From my experience your cpu just isn't good enough to handle it. Even if you stick a high end gpu in there. But speaking of what's put today even an 8th or 9th Gen i3 is good enough. Nothing on the FM2 socket that your dad has will ever come close to a cpu like that.
It mainly comes down to cpu, browser, and isp speed for the most part. Even onboard Intel 610/630 can playback 4K videos well enough if the cpu isn't too low end.
Changed the gpu to 980 Ti Hybrid and it barely makes a difference regarding video content such as youtube.
Once I got rid of Comcast and went to Fiber, it's much more doable and not a buffer fest.
Alternatively an APU with 2gb or more dedicated to it would be just as well.
So if you have an A8-5600 simply go to your BIOS (under Peripherals => GFX Configuration => UMA Frame Buffer Size) then set to the max (which should be 2gb) - hopefully you have at least 6gb, 4gb left over for the OS should be ok for an HTPC with nothing else running in the background
iGPU will take as much RAM as it needs withing the shared memory limits anyway, so cutting 2GB from RAM will make overall performance worse due to less RAM available for other tasks.

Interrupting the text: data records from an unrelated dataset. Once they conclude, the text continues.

(** C4.  A call of [fit] on a non-empty pipeline that no exception ends
    returns the success indicator and leaves the world of [spec_fit]: the
    optimizer is reset and the partition drawn, the callback is told the
    batch count [B] and the epoch count [E], and then, for each epoch
    [k = 0 .. E-1], it is told the epoch id [k] and, for each batch
    [i = 0 .. B-1], it is told the batch id [i], its pre-training hook runs
    on batch [i], the forward pass is made on the batch predictors,
    back-propagation on the batch predictors and targets, the update on all
    layers, and its post-training hook runs on batch [i].  The callback the
    handle points to at the end is the one these writes and hooks have
    produced in this order, each hook having received the network as it was
    then; the layers, the head and the optimizer are the ones the passes have
    produced; the trace shows the same calls in the same order.  No exception
    ends the call when both handles are set, the layers keep their declared
    input size, and every batch has the row count the first layer declares
    and targets the output head accepts.  The callback has to be installed
    by the caller, though: on a network as a constructor, [addLayer] and
    [setOutput] leave it, the handle is null and the call ends at its first
    write to the callback, before any epoch. *)
Theorem fit_order (w : St) (x : Matrix) (y : Target) (batch_size epoch seed : Z) :
  m_layers (net w) <> [] ->
  let nl := length (m_layers (net w)) in
  let batches :=
    fst (Random.create_shuffled_batches x y batch_size (fit_rng seed w)) in
  (forall b w',
     fit x y batch_size epoch seed w = (inr b, w') ->
     b = true /\
     w' = spec_fit x y batch_size epoch seed w /\
     exists ets,
       trace w'
       = trace w
         ++ [EvOptReset] ++ (if seed >? 0 then [EvRngSeed seed] else [])
         ++ [EvCreateShuffledBatches x y batch_size;
             EvSetNbatch (Z.of_nat (length batches));
             EvSetNepoch epoch]
         ++ concat ets /\
       Forall2 (epoch_trace nl batches) (seqZ 0 epoch) ets) /\
  (forall s,
     ready s w ->
     (forall l m, Layer.in_size (Layer.forward l m) = Layer.in_size l) ->
     (forall l p g, Layer.in_size (Layer.backprop l p g) = Layer.in_size l) ->
     (forall l o, Layer.in_size (fst (Layer.update l o)) = Layer.in_size l) ->
     (forall b, b ∈ batches ->
        rows (fst b) = s /\
        forall o, Output.check_target_data o (snd b) = true) ->
     fit x y batch_size epoch seed w
     = (inr true, spec_fit x y batch_size epoch seed w)) /\
  (forall n0 ls o op,
     n0 = default_network \/ (exists r, n0 = network_with_rng r) ->
     ls <> [] ->
     m_layers (net (built n0 ls o op)) = ls /\
     m_output (net (built n0 ls o op)) = Some o /\
     m_callback (net (built n0 ls o op)) = None /\
     fit x y batch_size epoch seed (built n0 ls o op)
     = (inl NullHandle, fit_start x y batch_size seed (built n0 ls o op))).
Proof.
  intros Hne. cbv zeta. split; [|split].
  - intros b w' Hrun.
    destruct (fit_inv w x y batch_size epoch seed b w' Hne Hrun)
      as (Hb & _ & ets & Htr & Hall).
    destruct (fit_run w x y batch_size epoch seed b w' Hne Hrun) as [_ Hw'].
    split; [exact Hb|]. split; [exact Hw'|].
    exists ets. split; [exact Htr|exact Hall].
  - intros s Hr Hf Hb Hu Hall.
    destruct (fit_returns Hf Hb Hu w x y batch_size epoch seed s Hr Hall)
      as [w' Hrun].
    destruct (fit_run w x y batch_size epoch seed true w' Hne Hrun) as [_ <-].
    exact Hrun.
  - intros n0 ls o op Hn0 Hls.
    destruct (built_fields n0 ls o op) as (Hl & Hc & Ho & _).
    assert (Hl0 : m_layers n0 = [] /\ m_callback n0 = None)
      by (destruct Hn0 as [->|[r ->]]; split; reflexivity).
    destruct Hl0 as [Hl0 Hc0]. rewrite Hl0 in Hl. rewrite Hc0 in Hc.
    split; [exact Hl|]. split; [exact Ho|]. split; [exact Hc|].
    rewrite fit_prefix by (rewrite Hl; exact Hls).
    unfold fit_loops. erewrite bind_inl; [reflexivity|].
    apply call_callback_null. exact Hc.
Qed.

Yeah it's a smart TV, he's got a Netflix login he can use for 4k on it, it was his pc he was wanting to run in 4k though, he already has another 4k TV in the living room for all the other stuff
I only watch YouTube on my PC, not Netflix or Amazon Prime. For those I actually turn my PC off and use the Smart TV, even though my PC easily plays 4K.
The main reason is that the Apps have their own independent video playback and colour settings. On my PC I'd have to keep turning on HDR (or keeping it off for SDR) and turning off Game Mode on the TV. It's too much of a hassle.
Most 4K TV can handle YouTube/Netflix/etc. at 4K resolution without the need of other systems (PC/Nvidia Shield/etc.)
Anyway his PC itself is capable to display any video at 4K.
What interests you is NVDEC part of it. Youtube currently uses VP9 so you want that supported, or you can just go with something that supports everything like gtx1650. Again, performance of the card is irrelevant, it is integrated hardware video decoder and its characteristics that interest you.
There is software playback which depends on CPU and requires a lot of performance and hardware playback which simply uses small part built into GPU with near-zero CPU load. You tried with old cards which do not support modern formats => your player/browser falled back to using software decoding. Yes, you can brute-force it with modern fast multicore CPU, but it is kind of silly. Expensive, inefficient and depending on codecs used and their multithreading capabilities might still not be smotth. Any modern device like phones, smart tv-s, tv boxes and such use hardware decoders. And it makes sense to use it on PC too.
The main thing to watch for is HDMI 2.0 (a or b) minimum.